:: Task details ::
Word for word, set down every line of the entries below from the line with "else if ch =? 114 then Some 13" to the line with "match escape e with", including both, and no other line.

:: Collected data entries ::
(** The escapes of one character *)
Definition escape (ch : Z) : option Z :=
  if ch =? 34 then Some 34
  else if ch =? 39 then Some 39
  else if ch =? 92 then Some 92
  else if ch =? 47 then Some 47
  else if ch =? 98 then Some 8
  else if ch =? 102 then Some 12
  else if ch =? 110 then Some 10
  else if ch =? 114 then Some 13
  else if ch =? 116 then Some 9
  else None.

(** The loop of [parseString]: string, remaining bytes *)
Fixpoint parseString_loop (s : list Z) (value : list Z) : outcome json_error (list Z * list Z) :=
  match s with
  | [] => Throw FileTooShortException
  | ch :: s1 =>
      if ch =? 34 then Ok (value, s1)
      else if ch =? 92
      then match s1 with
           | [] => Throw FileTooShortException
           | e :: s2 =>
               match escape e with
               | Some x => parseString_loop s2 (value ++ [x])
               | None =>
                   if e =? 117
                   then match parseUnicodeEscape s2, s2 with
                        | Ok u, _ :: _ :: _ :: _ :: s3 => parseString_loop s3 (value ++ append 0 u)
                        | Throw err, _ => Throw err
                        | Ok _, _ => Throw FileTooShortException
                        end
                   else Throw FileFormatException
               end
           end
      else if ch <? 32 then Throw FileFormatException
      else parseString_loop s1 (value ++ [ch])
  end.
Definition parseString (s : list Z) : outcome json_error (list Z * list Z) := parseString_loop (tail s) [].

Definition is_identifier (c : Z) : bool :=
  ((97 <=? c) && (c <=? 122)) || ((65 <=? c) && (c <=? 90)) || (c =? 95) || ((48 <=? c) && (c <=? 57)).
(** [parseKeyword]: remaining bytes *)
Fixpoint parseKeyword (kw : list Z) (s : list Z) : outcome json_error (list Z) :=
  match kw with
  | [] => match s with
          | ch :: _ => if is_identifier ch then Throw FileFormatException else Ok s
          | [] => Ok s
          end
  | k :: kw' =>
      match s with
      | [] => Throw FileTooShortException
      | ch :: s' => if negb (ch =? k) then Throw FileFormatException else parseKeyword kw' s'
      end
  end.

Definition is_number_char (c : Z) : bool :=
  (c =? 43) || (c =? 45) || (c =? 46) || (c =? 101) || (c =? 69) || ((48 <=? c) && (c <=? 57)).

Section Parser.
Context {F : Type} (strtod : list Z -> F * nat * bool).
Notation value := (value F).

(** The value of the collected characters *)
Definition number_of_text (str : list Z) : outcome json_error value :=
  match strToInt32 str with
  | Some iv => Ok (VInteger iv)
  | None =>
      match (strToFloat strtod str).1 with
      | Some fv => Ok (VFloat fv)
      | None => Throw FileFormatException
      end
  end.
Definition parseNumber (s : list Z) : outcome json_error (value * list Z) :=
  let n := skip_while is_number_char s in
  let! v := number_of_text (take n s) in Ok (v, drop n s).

...

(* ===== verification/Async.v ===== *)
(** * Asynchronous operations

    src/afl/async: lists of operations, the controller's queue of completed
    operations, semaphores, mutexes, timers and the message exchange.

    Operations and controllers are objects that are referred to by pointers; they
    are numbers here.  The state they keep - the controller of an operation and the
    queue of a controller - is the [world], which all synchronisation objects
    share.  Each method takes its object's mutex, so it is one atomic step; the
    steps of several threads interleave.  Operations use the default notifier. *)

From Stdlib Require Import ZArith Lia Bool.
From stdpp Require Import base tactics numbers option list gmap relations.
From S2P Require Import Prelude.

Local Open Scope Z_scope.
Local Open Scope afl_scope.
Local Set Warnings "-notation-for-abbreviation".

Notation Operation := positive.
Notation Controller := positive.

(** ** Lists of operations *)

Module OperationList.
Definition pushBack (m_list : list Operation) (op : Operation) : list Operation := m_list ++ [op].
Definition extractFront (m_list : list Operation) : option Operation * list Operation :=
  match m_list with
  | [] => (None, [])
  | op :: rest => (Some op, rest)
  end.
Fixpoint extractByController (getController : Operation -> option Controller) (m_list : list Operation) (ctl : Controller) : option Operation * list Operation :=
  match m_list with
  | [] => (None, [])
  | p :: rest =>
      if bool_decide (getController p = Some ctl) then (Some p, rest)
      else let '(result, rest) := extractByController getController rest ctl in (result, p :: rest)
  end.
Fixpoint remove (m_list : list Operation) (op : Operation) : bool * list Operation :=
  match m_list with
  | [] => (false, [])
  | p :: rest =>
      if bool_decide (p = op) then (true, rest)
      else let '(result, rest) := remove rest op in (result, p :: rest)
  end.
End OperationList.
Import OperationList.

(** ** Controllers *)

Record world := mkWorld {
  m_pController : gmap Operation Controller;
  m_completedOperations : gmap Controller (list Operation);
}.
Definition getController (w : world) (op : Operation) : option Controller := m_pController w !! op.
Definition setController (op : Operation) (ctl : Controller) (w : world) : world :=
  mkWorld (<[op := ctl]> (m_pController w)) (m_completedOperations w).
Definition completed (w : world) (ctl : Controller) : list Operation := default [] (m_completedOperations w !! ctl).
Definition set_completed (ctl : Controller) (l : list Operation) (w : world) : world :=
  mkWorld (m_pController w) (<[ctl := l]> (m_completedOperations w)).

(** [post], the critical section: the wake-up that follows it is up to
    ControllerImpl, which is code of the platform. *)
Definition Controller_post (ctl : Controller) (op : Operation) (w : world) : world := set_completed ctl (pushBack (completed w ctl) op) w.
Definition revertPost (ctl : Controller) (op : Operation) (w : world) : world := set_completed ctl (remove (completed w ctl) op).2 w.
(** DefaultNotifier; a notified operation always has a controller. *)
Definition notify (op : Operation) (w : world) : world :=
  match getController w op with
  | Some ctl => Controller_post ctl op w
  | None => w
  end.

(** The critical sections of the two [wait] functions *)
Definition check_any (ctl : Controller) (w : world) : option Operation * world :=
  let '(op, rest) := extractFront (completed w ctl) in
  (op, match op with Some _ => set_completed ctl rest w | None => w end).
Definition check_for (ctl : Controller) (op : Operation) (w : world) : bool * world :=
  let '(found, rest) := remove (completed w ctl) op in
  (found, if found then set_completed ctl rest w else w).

:: Task response ::
  else if ch =? 114 then Some 13
  else if ch =? 116 then Some 9
  else None.

(** The loop of [parseString]: string, remaining bytes *)
Fixpoint parseString_loop (s : list Z) (value : list Z) : outcome json_error (list Z * list Z) :=
  match s with
  | [] => Throw FileTooShortException
  | ch :: s1 =>
      if ch =? 34 then Ok (value, s1)
      else if ch =? 92
      then match s1 with
           | [] => Throw FileTooShortException
           | e :: s2 =>
               match escape e with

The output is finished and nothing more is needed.